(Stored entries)
(** ** Resolution implements the specification *)

Section Refines.
Context `{FT : FileTree Ino Fsys}.

Lemma spec_mount_spec (ms : gmap (list Z) Fsys) cs n :
  match spec_mount ms cs n with
  | None => forall m, (m <= n)%nat -> ms !! path_of (take m cs) = None
  | Some (k, fs) => (k <= n)%nat /\ ms !! path_of (take k cs) = Some fs /\
      forall m, (k < m <= n)%nat -> ms !! path_of (take m cs) = None
  end.
Proof.
  induction n as [|n IH]; cbn [spec_mount].
  { destruct (ms !! path_of (take 0 cs)) eqn:E; [split_and!; [lia|done|lia]|].
    intros m Hm. by replace m with 0%nat by lia. }
  destruct (ms !! path_of (take (S n) cs)) eqn:E; [split_and!; [lia|done|lia]|].
  destruct (spec_mount ms cs n) as [[k fs]|].
  - destruct IH as (H1 & H2 & H3). split_and!; [lia|done|]. intros m Hm.
    destruct (decide (m = S n)) as [->|]; [done|]. apply H3. lia.
  - intros m Hm. destruct (decide (m = S n)) as [->|]; [done|]. apply IH. lia.
Qed.

Lemma elem_of_keys (ms : gmap (list Z) Fsys) k : k ∈ (map_to_list ms).*1 <-> is_Some (ms !! k).
Proof.
  rewrite list_elem_of_fmap. split.
  - intros ([k' fs] & -> & Hin%elem_of_map_to_list). by exists fs.
  - intros [fs Hfs]. exists (k, fs). split; [done|]. by apply elem_of_map_to_list.
Qed.

Lemma wp_find_mount (ms : gmap (list Z) Fsys) cs :
  mounts_ok ms -> path_ok cs ->
  wp (find_mount (mkVfs ms) (path_of cs)) (fun r =>
    match spec_mount ms cs (length cs) with
    | None => r = Err NotFound
    | Some (n, fs) => r = Ok (fs_root fs, tail (raw (drop n cs)))
    end).
Proof.
  intros Hms [Hcs Hlen]. unfold find_mount. rewrite path_of_absolute. cbn [negb mounts].
  pose proof (longest_prefix_best cs (map_to_list ms).*1 Hcs ltac:(intros k Hk%elem_of_keys; by apply Hms)) as Hbest.
  pose proof (spec_mount_spec ms cs (length cs)) as Hspec.
  destruct (longest_prefix_match _ _) as [b|]; simpl in Hbest.
  - destruct Hbest as (n & Hn & -> & [fs Hfs]%elem_of_keys & Hmax). rewrite Hfs.
    assert (spec_mount ms cs (length cs) = Some (n, fs)) as ->.
    { destruct (spec_mount ms cs (length cs)) as [[k fs']|].
      - destruct Hspec as (Hk & Hk2 & Hk3). destruct (Nat.lt_total k n) as [Hlt|[->|Hlt]].
        + rewrite Hk3 in Hfs by lia. done.
        + congruence.
        + exfalso. apply (Hmax k); [lia|]. apply elem_of_keys. by exists fs'.
      - rewrite Hspec in Hfs by done. done. }
    wp_step. eapply wp_mono; [by apply wp_strip|]. intros ? <-. by apply wp_ret.
  - destruct (spec_mount ms cs (length cs)) as [[k fs]|]; [|by apply wp_ret].
    destruct Hspec as (_ & Hk & _). exfalso. apply (Hbest k), elem_of_keys. by exists fs.
Qed.

Lemma walk_spec (res : list Z -> Z -> exec (result Ino FsError)) follow depth i cs :
  tree_ok -> 0 <= depth <= 8 ->
  (forall i t, it_read_link i = Ok t -> res t (depth + 1) = Ret (follow t)) ->
  walk res depth i cs = Ret (spec_walk follow i cs).
Proof.
  intros [Hl _] Hd Hres. revert i. induction cs as [|c cs IH]; intros i; [done|]. cbn [walk spec_walk].
  destruct (Hl i c) as [r ->]. simpl. destruct r as [j|e]; [|done].
  case_bool_decide; [|apply IH]. destruct (it_read_link j) as [t|e] eqn:Et; [|done].
  unfold add64. rewrite (proj2 (Z.ltb_lt _ _)) by ulia. simpl. rewrite (Hres j t) by done. simpl.
  destruct (follow t); [apply IH|done].
Qed.

Lemma remainder_nil cs n : Forall is_name cs -> tail (raw (drop n cs)) = [] -> drop n cs = [].
Proof. intros Hcs E. by rewrite <- (components_tail (drop n cs)), E by (by apply Forall_drop). Qed.

(** One level: [follow] is what the nested calls return. *)
Lemma resolve_level (ms : gmap (list Z) Fsys) fuel follow cs depth :
  mounts_ok ms -> tree_ok -> path_ok cs -> 0 <= depth <= 8 ->
  (forall i t, it_read_link i = Ok t ->
     Vfs_resolve_with_depth fuel (mkVfs ms) t (depth + 1) = Ret (follow t)) ->
  Vfs_resolve_with_depth (S fuel) (mkVfs ms) (path_of cs) depth =
  Ret (match spec_mount ms cs (length cs) with
       | None => Err NotFound
       | Some (n, fs) => spec_walk follow (fs_root fs) (drop n cs)
       end).
Proof.
  intros Hms Htree Hcs Hd Hf. cbn [Vfs_resolve_with_depth]. unfold MAX_SYMLINK_DEPTH.
  rewrite (proj2 (Z.ltb_ge 8 _)) by lia.
  pose proof (wp_find_mount ms cs Hms Hcs) as Hm. apply wp_exists in Hm as (r & -> & Hr). simpl.
  destruct (spec_mount ms cs (length cs)) as [[n fs]|]; subst r; [|done].
  case_bool_decide as Hrem; [apply remainder_nil in Hrem as ->; [done|apply Hcs]|].
  rewrite components_tail by (apply Forall_drop, Hcs). by apply walk_spec.
Qed.

Lemma resolve_spec (ms : gmap (list Z) Fsys) b cs :
  mounts_ok ms -> tree_ok -> path_ok cs -> (b <= 8)%nat ->
  Vfs_resolve_with_depth (S (S b)) (mkVfs ms) (path_of cs) (8 - Z.of_nat b) = Ret (spec_resolve ms b cs).
Proof.
  intros Hms Htree. revert cs. induction b as [|b IH]; intros cs Hcs Hb.
  - by rewrite (resolve_level ms 1 (fun _ => Err SymlinkLoop)).
  - rewrite (resolve_level ms (S (S b)) (fun t => spec_resolve ms b (components t))); try done; [lia|].
    intros i t Ht. destruct (proj2 Htree i t Ht) as (ts & Hts & ->).
    rewrite components_path by apply Hts. rewrite <- IH by (done || lia). f_equal. lia.
Qed.

Lemma walk_ext (f g : list Z -> Z -> exec (result Ino FsError)) depth i cs :
  (forall t d, f t d = g t d) -> walk f depth i cs = walk g depth i cs.
Proof.
  intros Hfg. revert i. induction cs as [|c cs IH]; intros i; [done|]. cbn [walk].
  destruct (it_lookup i c) as [[j|e]|]; simpl; try done. case_bool_decide; [|apply IH].
  destruct (it_read_link j) as [t|e]; [|done]. destruct (add64 depth 1) as [d|]; simpl; [|done].
  rewrite Hfg. destruct (g t d) as [[k|e]|]; simpl; [apply IH|done|done].
Qed.

Lemma resolve_same fuel (vfs : Vfs Fsys) path depth :
  resolve_with_depth fuel (Some vfs) path depth = Vfs_resolve_with_depth fuel vfs path depth.
Proof.
  revert path depth. induction fuel as [|fuel IH]; intros path depth; [done|].
  cbn [resolve_with_depth Vfs_resolve_with_depth]. destruct (_ <? _); [done|]. simpl.
  destruct (find_mount vfs path) as [[[root rem]|e]|]; simpl; try done. case_bool_decide; [done|].
  by apply walk_ext.
Qed.
End Refines.

(** ** An example tree

    The root file system has a directory [dev], a link [null] to [/dev/null] and
    a link [loop] to itself; another file system with a file [null] is mounted
    at [/dev]. *)

Definition ex_dir (i : Z) (entries : list (string * Z)) (name : list Z) : result Z FsError :=
  match list_find (fun e => bytes_of e.1 = name) entries with
  | Some (_, (_, j)) => Ok j
  | None => Err NotFound
  end.

#[export] Instance ex_tree : FileTree Z Z := {|
  it_type i := if decide (i = 0 \/ i = 1 \/ i = 10) then Directory
               else if decide (i = 2 \/ i = 3) then Symlink else File;
  it_lookup i name :=
    Some (if decide (i = 0) then ex_dir i [("dev", 1); ("loop", 2); ("null", 3)]%string name
          else if decide (i = 10) then ex_dir i [("null", 11)]%string name
          else if decide (i = 1) then Err NotFound else Err NotADirectory);
  it_read_link i :=
    if decide (i = 2) then Ok (bytes_of "/loop") else if decide (i = 3) then Ok (bytes_of "/dev/null")
    else Err NotSupported;
  fs_root fs := fs;
|}.

Definition ex_mounts : gmap (list Z) Z := {[ bytes_of "/" := 0; bytes_of "/dev" := 10 ]}.

Lemma name_ok s : bool_decide (bytes_of s <> [] /\ SLASH ∉ bytes_of s) = true -> is_name (bytes_of s).
Proof. by intros H%bool_decide_eq_true. Qed.

Lemma ex_mounts_ok : mounts_ok ex_mounts.
Proof.
  intros k [fs Hfs]. unfold ex_mounts in Hfs. apply lookup_insert_Some in Hfs as [[<- _]|[_ Hfs]].
  - by exists [].
  - apply lookup_singleton_Some in Hfs as [<- _]. exists [bytes_of "dev"]. split; [|done].
    constructor; [by apply name_ok|constructor].
Qed.

Lemma ex_tree_ok : tree_ok (FT := ex_tree).
Proof.
  split; [by eexists|]. intros i t. simpl. destruct (decide (i = 2)); [|destruct (decide (i = 3)); [|done]].
  - intros [= <-]. exists [bytes_of "loop"]. repeat split; try done. constructor; [by apply name_ok|constructor].
  - intros [= <-]. exists [bytes_of "dev"; bytes_of "null"].
    repeat split; try done. repeat constructor; try by apply name_ok.
Qed.

(** ** Properties *)

(** C14: Path resolution implements its specification: for every mount table of
    plain paths, every tree whose links have plain absolute targets, and every
    list of names, resolving the path of the names finds the mount that is the
    longest prefix of the names, looks the remaining names up one by one and
    follows up to eight nested links, the ninth being an error.  It always
    returns, also when links form a cycle, and the method and the function that
    takes the lock only for the mount lookup agree. *)
Theorem vfs_resolve_refines `{FT : FileTree Ino Fsys} (ms : gmap (list Z) Fsys) (cs : list (list Z)) :
  mounts_ok ms -> tree_ok -> path_ok cs ->
  Vfs_resolve (mkVfs ms) (path_of cs) = Ret (spec_resolve ms 8 cs) /\
  resolve (Some (mkVfs ms)) (path_of cs) = Ret (spec_resolve ms 8 cs).
Proof.
  intros Hms Ht Hcs. unfold resolve, Vfs_resolve. rewrite resolve_same. split; by apply (resolve_spec ms 8).
Qed.

Lemma vfs_resolve_refines_witness :
  resolve (Some (mkVfs ex_mounts)) (bytes_of "/null") = Ret (Ok 11) /\
  resolve (Some (mkVfs ex_mounts)) (bytes_of "/loop") = Ret (Err SymlinkLoop).
Proof.
  split.
  - apply (vfs_resolve_refines ex_mounts [bytes_of "null"] ex_mounts_ok ex_tree_ok).
    split; [constructor; [by apply name_ok|constructor]|done].
  - apply (vfs_resolve_refines ex_mounts [bytes_of "loop"] ex_mounts_ok ex_tree_ok).
    split; [constructor; [by apply name_ok|constructor]|done].
Defined.

(** A repeated slash escapes a mount: the two paths have the same components,
    but the second one is looked up in the root file system under the mount. *)
Theorem vfs_double_slash_escapes_mount :
  components (bytes_of "//dev") = components (bytes_of "/dev") /\
  resolve (Some (mkVfs ex_mounts)) (bytes_of "/dev") = Ret (Ok 10) /\
  resolve (Some (mkVfs ex_mounts)) (bytes_of "//dev") = Ret (Ok 1).
Proof. by vm_compute. Qed.
(** On the table of [load_data] the page stops with the warning exactly
    when none of the six configured pairs is selected, whatever the period
    and the random draws. *)
Theorem load_data_stops_iff (g : G) (currencies : list string)
        (period : string) :
  dashboard (fst (load_data g)) currencies period = Stopped no_data_warning
  <-> (forall c, In c currencies -> ~ In c (map fst pairs)).
Proof.
  set (df := fst (load_data g)).
  assert (filtered_data df currencies period = []
          <-> filter (fun c => isin c currencies) (map fst pairs) = []) as Hview.
  { assert (exists n, (0 < n)%nat
                      /\ List.length (filtered_data df currencies period)
                         = (n * List.length
                                  (filter (fun c => isin c currencies)
                                          (map fst pairs)))%nat)
      as (n & Hn & Hlen).
    { unfold filtered_data. subst df. unfold load_data.
      rewrite generate_view_length.
      destruct (load_data_start_date g period) as [Hs|[Hs|[Hs|Hs]]];
        unfold load_data in Hs; rewrite Hs; eexists;
        (split; [|reflexivity]); vm_compute; lia. }
    split; intros Hnil; apply length_zero_iff_nil.
    - rewrite Hnil in Hlen. cbn [List.length] in Hlen. nia.
    - rewrite Hlen, Hnil. cbn [List.length]. lia. }
  split.
  - intros Hstop c Hsel Hcfg.
    assert (filtered_data df currencies period = []) as Hnil.
    { unfold dashboard in Hstop. fold df in Hstop.
      destruct (filtered_data df currencies period); [reflexivity|discriminate]. }
    apply Hview in Hnil.
    pose proof (proj1 (filter_none _ _) Hnil c Hcfg) as Hfalse. cbn beta in Hfalse.
    apply isin_In in Hsel. congruence.
  - intros Hnone. apply empty_view_nil. fold df. apply Hview.
    apply filter_none. intros c Hcfg.
    destruct (isin c currencies) eqn:Hb; [|reflexivity].
    apply isin_In in Hb. exfalso. exact (Hnone c Hb Hcfg).
Qed.

Lemma generate_covers (start stop : Z) (items : list (string * PairConfig))
      (g : G) (d : Z) (c : string) :
  start <= d <= stop -> In c (map fst items) ->
  exists r, In r (fst (generate (Calendar.date_range start stop) items g))
            /\ Date r = d /\ Currency_Pair r = c.
Proof.
  intros Hd Hc.
  assert (In (d, c) (map key (fst (generate (Calendar.date_range start stop)
                                            items g)))) as Hin.
  { unfold generate. rewrite for_dates_keys. apply in_prod; [|assumption].
    unfold Calendar.date_range. apply in_map_iff.
    exists (Z.to_nat (d - start)). split; [lia|]. apply in_seq. lia. }
  apply in_map_iff in Hin as (r & Hr & Hin). exists r. inversion Hr. auto.
Qed.

(** The rows of the generated table come day by day, and within a day
    in the order of the configured pairs; so every day of the range has a row
    for every pair, and the table is in date order. *)
Theorem generate_row_order (start stop : Z)
        (items : list (string * PairConfig)) (g : G) :
  let dates := Calendar.date_range start stop in
  let df := fst (generate dates items g) in
  map key df = list_prod dates (map fst items)
  /\ (forall d c, start <= d <= stop -> In c (map fst items) ->
                  exists r, In r df /\ Date r = d /\ Currency_Pair r = c)
  /\ date_ordered df.
Proof.
  intros dates df.
  assert (map key df = list_prod dates (map fst items)) as Hkeys
    by apply for_dates_keys.
  split; [exact Hkeys|]. split.
  - intros d c Hd Hc. now apply generate_covers.
  - apply generate_date_ordered, date_range_sorted.
Qed.

(** The options of the multiselect, on the table of [load_data], are the
    six configured pairs in their order, and the three pairs selected by
    default are among them. *)
Theorem load_data_currency_options (g : G) :
  currency_options (fst (load_data g)) = map fst pairs
  /\ (forall c, In c default_currencies ->
                In c (currency_options (fst (load_data g)))).
Proof.
  assert (currency_options (fst (load_data g)) = map fst pairs) as Hopt.
  { unfold currency_options, load_data. rewrite generate_pairs_column.
    rewrite list_prod_as_flat_map, flat_map_concat_map, concat_map, map_map.
    apply unique_repeated.
    - apply pairs_names_NoDup.
    - discriminate.
    - apply Forall_forall. intros names Hin.
      apply in_map_iff in Hin as (d & <- & _).
      rewrite map_map. cbn [snd]. now rewrite map_id. }
  split; [exact Hopt|]. rewrite Hopt. cbn.
  intros c [<-|[<-|[<-|[]]]]; auto 10.
Qed.

(** The "Total Volume" metric, in millions, of a view of a generated table
    is at least the number of rows of the view and, when the view has rows,
    less than eight times that number. *)
Theorem total_volume_bounds (dates : list Z)
        (items : list (string * PairConfig)) (g : G)
        (currencies : list string) (period : string) :
  let view := filtered_data (fst (generate dates items g)) currencies period in
  let rows := inject_Z (Z.of_nat (List.length view)) in
  let total := metric_total_volume (key_metrics view currencies) in
  (rows <= total)%Q /\ (view <> [] -> (total < 8 * rows)%Q).
Proof.
  intros view rows total.
  assert (Forall (fun r => 1000000 <= Volume r < 8000000) view) as Hall.
  { apply Forall_forall. intros r Hr. apply filtered_data_In in Hr as [Hr _].
    pose proof (for_dates_rows 0 dates items g) as Hrows.
    rewrite Forall_forall in Hrows.
    destruct (Hrows r Hr) as (_ & _ & _ & Hv & _). exact Hv. }
  assert (1000000 * Z.of_nat (List.length view)
          <= fold_right Z.add 0%Z (map Volume view)
          <= 7999999 * Z.of_nat (List.length view)) as Hsum.
  { clear -Hall. induction Hall as [|r view Hr _ IH]; [cbn; lia|].
    cbn [map fold_right List.length]. lia. }
  subst total rows. cbn [key_metrics metric_total_volume].
  set (sum := fold_right Z.add 0%Z (map Volume view)) in *.
  set (n := Z.of_nat (List.length view)) in *.
  split.
  - apply Qle_shift_div_l; [reflexivity|].
    change 1000000%Q with (inject_Z 1000000).
    rewrite <- inject_Z_mult, <- Zle_Qle. lia.
  - intros Hne. apply Qlt_shift_div_r; [reflexivity|].
    assert (0 < n) as Hn.
    { subst n. destruct view; [congruence|]. cbn [List.length]. lia. }
    change 8%Q with (inject_Z 8). change 1000000%Q with (inject_Z 1000000).
    rewrite <- !inject_Z_mult, <- Zlt_Qlt. lia.
Qed.

(** On the table of [load_data], whatever the period, the current rate of
    a row of the statistics table is the rate of the pair's row of the last
    day, 2024-01-01. *)
Theorem current_rate_is_last_day (g : G) (currencies : list string)
        (period : string) (row : StatRow) :
  let df := fst (load_data g) in
  In row (stats_data (filtered_data df currencies period) currencies) ->
  exists r,
    In r df
    /\ Date r = Calendar.toordinal 2024 1 1
    /\ Currency_Pair r = Stat_Currency_Pair row
    /\ Current_Rate row = Exchange_Rate r.
Proof.
  intros df Hrow. set (view := filtered_data df currencies period) in *.
  destruct (stats_data_row _ _ _ Hrow) as (c & x & xs & Hsel & Hrates & ->).
  cbn [Stat_Currency_Pair Current_Rate].
  assert (date_ordered view) as Hord.
  { unfold view, filtered_data. apply StronglySorted_filter.
    apply load_data_date_ordered. }
  destruct (last_row_of_pair view c x xs Hord Hrates)
    as (r & Hr & Hpair & Hlatest & Hcur).
  exists r. pose proof Hr as Hr'.
  apply filtered_data_In in Hr' as (Hdf & _ & _).
  split; [assumption|]. split; [|split; assumption].
  assert (Date r <= Calendar.toordinal 2024 1 1) as Hle.
  { assert (df <> []) as Hne by (intros Heq; rewrite Heq in Hdf; exact Hdf).
    destruct (date_max_spec df Hne) as (today & Hmax & _ & Htoday).
    unfold df in Hmax. rewrite load_data_date_max in Hmax.
    injection Hmax as <-. auto. }
  assert (In c (map fst pairs)) as Hcfg.
  { pose proof (generate_pairs_column
                  (Calendar.date_range (Calendar.toordinal 2023 1 1)
                                       (Calendar.toordinal 2024 1 1))
                  pairs g) as Hcol.
    assert (In c (map Currency_Pair df)) as Hin
      by (rewrite <- Hpair; now apply in_map).
    unfold df, load_data in Hin. rewrite Hcol in Hin.
    apply in_map_iff in Hin as ([d n] & <- & Hin).
    now apply in_prod_iff in Hin. }
  destruct (generate_covers (Calendar.toordinal 2023 1 1)
                            (Calendar.toordinal 2024 1 1) pairs g
                            (Calendar.toordinal 2024 1 1) c)
    as (r' & Hr'df & Hr'date & Hr'pair); [vm_compute; split; discriminate
                                         |assumption|].
  assert (In r' view) as Hr'view.
  { apply filtered_data_In. split; [exact Hr'df|].
    split; [now rewrite Hr'pair|]. rewrite Hr'date.
    destruct (load_data_start_date g period) as [Hs|[Hs|[Hs|Hs]]];
      unfold df; rewrite Hs; reflexivity. }
  specialize (Hlatest r' Hr'view Hr'pair). rewrite Hr'date in Hlatest. lia.
Qed.

End GeneratedTable.

(* ================================================================== *)
(** * The bar chart, the basket and the average *)

Lemma insert_pair_In (c x : string) (cs : list string) :
  In x (insert_pair c cs) <-> x = c \/ In x cs.
Proof.
  induction cs as [|y cs IH]; cbn [insert_pair].
  - cbn. intuition.
  - destruct (String_as_OT.compare_spec c y) as [Heq|Hlt|Hgt].
    + unfold String_as_OT.eq in Heq. subst. cbn. intuition congruence.
    + cbn. intuition congruence.
    + cbn [In]. rewrite IH. intuition congruence.
Qed.

Lemma insert_pair_sorted (c : string) (cs : list string) :
  StronglySorted String_as_OT.lt cs ->
  StronglySorted String_as_OT.lt (insert_pair c cs).
Proof.
  induction 1 as [|y cs Hs IH Hall]; cbn [insert_pair].
  - repeat constructor.
  - destruct (String_as_OT.compare_spec c y) as [Heq|Hlt|Hgt].
    + now constructor.
    + constructor; [now constructor|]. constructor; [assumption|].
      eapply Forall_impl; [|exact Hall]. intros z Hz.
      eapply String_as_OT.lt_strorder; eassumption.
    + constructor; [assumption|].
      apply Forall_forall. intros z Hz. apply insert_pair_In in Hz as [->|Hz].
      * assumption.
      * rewrite Forall_forall in Hall. auto.
Qed.

Lemma group_pairs_In (c : string) (names : list string) :
  In c (group_pairs names) <-> In c names.
Proof.
  induction names as [|x names IH]; cbn; [tauto|].
  rewrite insert_pair_In, IH. intuition.
Qed.

Lemma group_pairs_sorted (names : list string) :
  StronglySorted String_as_OT.lt (group_pairs names).
Proof.
  induction names as [|x names IH]; cbn; [constructor|].
  now apply insert_pair_sorted.
Qed.

Lemma min_max_stats_In (view : DataFrame) (row : MinMaxRow) :
  In row (min_max_stats view)
  <-> exists x xs,
        pair_rates view (MinMax_Currency_Pair row) = x :: xs
        /\ row = {| MinMax_Currency_Pair := MinMax_Currency_Pair row;
                    MinMax_min := series_min x xs;
                    MinMax_max := series_max x xs |}.
Proof.
  unfold min_max_stats. rewrite in_flat_map. split.
  - intros (c & _ & Hin). destruct (pair_rates view c) as [|x xs] eqn:Hrates;
      [destruct Hin|].
    destruct Hin as [<-|[]]. cbn. exists x, xs. auto.
  - intros (x & xs & Hrates & Heq). exists (MinMax_Currency_Pair row). split.
    + apply group_pairs_In.
      destruct (in_dec String.string_dec (MinMax_Currency_Pair row)
                       (map Currency_Pair view)) as [Hin|Hnot]; [assumption|].
      exfalso. assert (pair_rates view (MinMax_Currency_Pair row) = []) as Hnil.
      { apply pair_rates_nil. intros r Hr Hpair. apply Hnot.
        rewrite <- Hpair. now apply in_map. }
      congruence.
    + rewrite Hrates. left. now symmetry.
Qed.

(** The frame behind the bar chart has one row for each pair of the view,
    the pairs in ascending lexical order; the minimum and the maximum of a
    row are rates of that pair in the view and enclose all of them. *)
Theorem min_max_stats_rows (view : DataFrame) :
  StronglySorted String_as_OT.lt
                 (map MinMax_Currency_Pair (min_max_stats view))
  /\ (forall c, In c (map MinMax_Currency_Pair (min_max_stats view))
                <-> In c (map Currency_Pair view))
  /\ (forall row, In row (min_max_stats view) ->
        let rates := pair_rates view (MinMax_Currency_Pair row) in
        In (MinMax_min row) rates
        /\ In (MinMax_max row) rates
        /\ Forall (fun y => (MinMax_min row <= y)%Q
                            /\ (y <= MinMax_max row)%Q) rates).
Proof.
  assert (map MinMax_Currency_Pair (min_max_stats view)
          = group_pairs (map Currency_Pair view)) as Hkeys.
  { unfold min_max_stats.
    assert (forall c, In c (group_pairs (map Currency_Pair view)) ->
                      pair_rates view c <> []) as Hne.
    { intros c Hc Hnil. apply group_pairs_In, in_map_iff in Hc as (r & Hr & Hin).
      exact (proj1 (pair_rates_nil view c) Hnil r Hin Hr). }
    induction (group_pairs (map Currency_Pair view)) as [|c cs IH];
      [reflexivity|].
    cbn [flat_map]. specialize (Hne c (or_introl eq_refl)) as Hc.
    destruct (pair_rates view c) as [|x xs]; [congruence|].
    cbn. f_equal. apply IH. intros c' Hc'. apply Hne. now right. }
  split; [rewrite Hkeys; apply group_pairs_sorted|].
  split; [intros c; rewrite Hkeys; apply group_pairs_In|].
  intros row Hrow rates. subst rates.
  apply min_max_stats_In in Hrow as (x & xs & Hrates & ->).
  cbn [MinMax_Currency_Pair MinMax_min MinMax_max]. rewrite Hrates.
  split; [apply series_min_spec|]. split; [apply series_max_spec|].
  apply series_min_max_bounds.
Qed.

• [Brief]
Give back the entries above exactly as they are, from their first line through the line that contains "mounts_ok ms -> path_ok cs ->", both included, with nothing else.

• [Solution to this task]
(** ** Resolution implements the specification *)

Section Refines.
Context `{FT : FileTree Ino Fsys}.

Lemma spec_mount_spec (ms : gmap (list Z) Fsys) cs n :
  match spec_mount ms cs n with
  | None => forall m, (m <= n)%nat -> ms !! path_of (take m cs) = None
  | Some (k, fs) => (k <= n)%nat /\ ms !! path_of (take k cs) = Some fs /\
      forall m, (k < m <= n)%nat -> ms !! path_of (take m cs) = None
  end.
Proof.
  induction n as [|n IH]; cbn [spec_mount].
  { destruct (ms !! path_of (take 0 cs)) eqn:E; [split_and!; [lia|done|lia]|].
    intros m Hm. by replace m with 0%nat by lia. }
  destruct (ms !! path_of (take (S n) cs)) eqn:E; [split_and!; [lia|done|lia]|].
  destruct (spec_mount ms cs n) as [[k fs]|].
  - destruct IH as (H1 & H2 & H3). split_and!; [lia|done|]. intros m Hm.
    destruct (decide (m = S n)) as [->|]; [done|]. apply H3. lia.
  - intros m Hm. destruct (decide (m = S n)) as [->|]; [done|]. apply IH. lia.
Qed.

Lemma elem_of_keys (ms : gmap (list Z) Fsys) k : k ∈ (map_to_list ms).*1 <-> is_Some (ms !! k).
Proof.
  rewrite list_elem_of_fmap. split.
  - intros ([k' fs] & -> & Hin%elem_of_map_to_list). by exists fs.
  - intros [fs Hfs]. exists (k, fs). split; [done|]. by apply elem_of_map_to_list.
Qed.

Lemma wp_find_mount (ms : gmap (list Z) Fsys) cs :
  mounts_ok ms -> path_ok cs ->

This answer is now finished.